As a long-time physician and public health advocate in Rock Hill, S.C., I am looking to our northern neighbors with envy. On Dec. 1, North Carolina closed the coverage gap and expanded Medicaid so that nearly 600,000 more people can now access affordable, quality healthcare.
South Carolina should take a cue from the Tar Heel state and follow in line as soon as possible.
As a South Carolina doctor who treated patients and worked in small hospital emergency rooms for over 35 years, I have witnessed the terrible impacts felt by our state’s failure to close the coverage gap. Many of the people I’ve treated fell into the gap because they earned too little to afford insurance and too much to qualify for Medicaid.
In fact, less than half of South Carolina employers offer health insurance to employees. These are hard-working people like church pastors, truck drivers, childcare workers, restaurant cooks and mental health therapists, who all want to support themselves and their families.
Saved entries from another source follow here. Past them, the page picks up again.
Lemma noted_grows b c0 s s' x : scan_grows s s' -> noted b c0 s x -> noted b c0 s' x.
Proof.
  intros [Hm Hf] [?|[Hq Ht]]; [by left|]. right. split; [naive_solver|].
  destruct Ht as [?|(r & Hr & E & Hle)]; [by left|]. right. exists r. split_and!; try done; lia.
Qed.

Lemma note_scanned_fields x rto s :
  sc_min_rto (note_scanned x rto s) = Z.min (sc_min_rto s) rto /\
  sc_fastack (note_scanned x rto s) = sc_fastack s || (wsub32 (sg_fastack x) 1 <? 4294967294) /\
  sc_unsent (note_scanned x rto s) = (sc_unsent s + unsent_one x)%nat /\
  sc_current (note_scanned x rto s) = sc_current s /\ sc_clock (note_scanned x rto s) = sc_clock s.
Proof. done. Qed.

Lemma nearest_rto_fields rto s :
  sc_min_rto (nearest_rto rto s) = sc_min_rto s /\ sc_fastack (nearest_rto rto s) = sc_fastack s /\
  sc_unsent (nearest_rto rto s) = sc_unsent s /\ sc_current (nearest_rto rto s) = sc_current s /\
  sc_clock (nearest_rto rto s) = sc_clock s.
Proof. unfold nearest_rto. by case_goal. Qed.

Lemma quiet_of_flag x : is_u32 (sg_fastack x) -> (wsub32 (sg_fastack x) 1 <? 4294967294) = false -> quiet_fastack x.
Proof.
  unfold is_u32, quiet_fastack, wsub32, FFFFFFFF. intros Hf Hw. to_prop. unfold u32 in Hw. zlia.
Qed.

(** Noting a segment whose timer is at [r] (or that has none to contribute). *)
Lemma note_ok b c0 c x rto s :
  is_u32 (sg_fastack x) -> min_ok c0 s -> c0 <= c < 536870912 -> 0 <= c0 ->
  (sg_xmit x = 0 /\ rto = i32_MAX \/ exists r, 0 <= r < 1073872896 /\ sg_resendts x = u32 (b + r) /\ rto = r - c) ->
  min_ok c0 (note_scanned x rto s) /\ noted b c0 (note_scanned x rto s) x /\ scan_grows s (note_scanned x rto s).
Proof.
  intros Hf Hm Hc Hc0 Hr. destruct (note_scanned_fields x rto s) as (Em & Ef & _).
  unfold min_ok, noted, scan_grows. rewrite Em, Ef.
  assert (sc_fastack s || (wsub32 (sg_fastack x) 1 <? 4294967294) = true \/ quiet_fastack x) as Hq.
  { destruct (sc_fastack s); [by left|]. cbn [orb].
    destruct (wsub32 (sg_fastack x) 1 <? 4294967294) eqn:E; [by left|right]. by apply quiet_of_flag. }
  unfold min_ok, i32_MAX in *. destruct Hr as [[Hx ->]|(r & Hr & E & ->)].
  - split_and!; [destruct Hm; lia| |lia|by intros ->]. right. split; [done|by left].
  - split_and!; [right; destruct Hm as [Hm|Hm]; unfold i32_MAX in *; lia | |lia|by intros ->].
    right. split; [done|]. right. exists r. split_and!; try done; lia.
Qed.

(** What the scan keeps about the segments behind it. *)
Definition scan_ok_ctx (cx : ScanCtx) : Prop := 0 <= cx_rx_rto cx <= 60000.

Lemma restart_near b c x rto : 0 <= rto <= 60000 -> 0 <= c < 536870912 ->
  timer_near b (x <| sg_rto := rto |> <| sg_resendts := wadd32 (u32 (b + c)) rto |>).
Proof.
  intros Hr Hc. exists c. ksimpl. split_and!; [lia..|]. unfold wadd32. by rewrite u32_add_l.
Qed.

Lemma retransmit_near b c cx s x :
  scan_ok_ctx cx -> 0 <= c < 536870912 -> sc_current s = u32 (b + c) ->
  seg_near b x -> sg_acked x <> 1 -> is_u32 (sg_rto x) ->
  timer_near b (snd (retransmit cx s x)).
Proof.
  intros Hcx Hc Ec Hx Ha Hrto. unfold retransmit, scan_ok_ctx in *. rewrite Ec.
  destruct (Z.eqb_spec (sg_xmit x) 0); [by apply restart_near|].
  destruct Hx as [?|[?|Ht]]; [done..|].
  destruct (_ && _); [by apply restart_near|].
  destruct (_ && _ && _); [by apply restart_near|].
  destruct Ht as (t & Ht & Hr & Er). rewrite Er.
  replace (b + t + sg_rto x) with (b + (t + sg_rto x)) by lia. rewrite offset_diff by lia.
  destruct (Z.leb_spec 0 (c - (t + sg_rto x))); cbn [snd].
  - assert (forall inc, 0 <= inc <= 60000 -> wadd32 (sg_rto x) inc = sg_rto x + inc) as Ei.
    { intros inc Hi. unfold wadd32. apply u32_id. unfold is_u32. lia. }
    assert (0 <= cx_rx_rto cx / 2 <= 60000) as Hd by zlia.
    exists c. destruct (cx_nodelay cx =? 0); ksimpl; rewrite Ei by lia; split_and!; try lia;
      unfold wadd32; rewrite u32_add_l; f_equal; lia.
  - exists t. split_and!; lia.
Qed.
When I think back to my time working in the Chesterfield General Hospital emergency department, I think of the family who came in the middle of the night to have their 1-year-old treated for a painful ear infection and high fever. They delayed care for the child due to not having insurance. This caused a danger to the child and a financial burden to the hospital for having to cover the expensive overnight bill.
I also think of the construction worker who couldn’t afford preventive care. He came in with a stroke-in-progress because his blood pressure was so high. A simple physical could’ve caught his high blood pressure and treated him accordingly, without him ever having a stroke. Instead, he left the hospital disabled and unable to work anymore, due to never having access to care.
The resistance to closing the coverage gap in South Carolina is costing us all. Patients will have worse outcomes that still require care. Not to mention, our federal tax dollars currently fund Medicaid in other states without any of it benefiting our deserving people in the Palmetto State.
With North Carolina set to expand Medicaid, they will see hundreds of thousands of people gain access to crucial screenings that could catch cancer or diabetes early, cover ongoing treatments and save lives. It also means rural North Carolina hospitals have a better chance of staying open, now that patients have more coverage.
It means North Carolina stands to gain tens of thousands of jobs. And it means hundreds of thousands of people, many of them veterans, now have access to crucial mental health care. These are all benefits North Carolina has accepted that South Carolina lawmakers continue to reject. That’s why I am volunteering with the American Cancer Society Cancer Action Network and other health partners to advocate to close the coverage gap in our state.
Dr. David Keely is a retired family medicine physician who has practiced in York, Chester, Lancaster and Chesterfield Counties. He also previously served as director of the SCDHEC’s Catawba Public Health District and continues as a part-time public health consultant.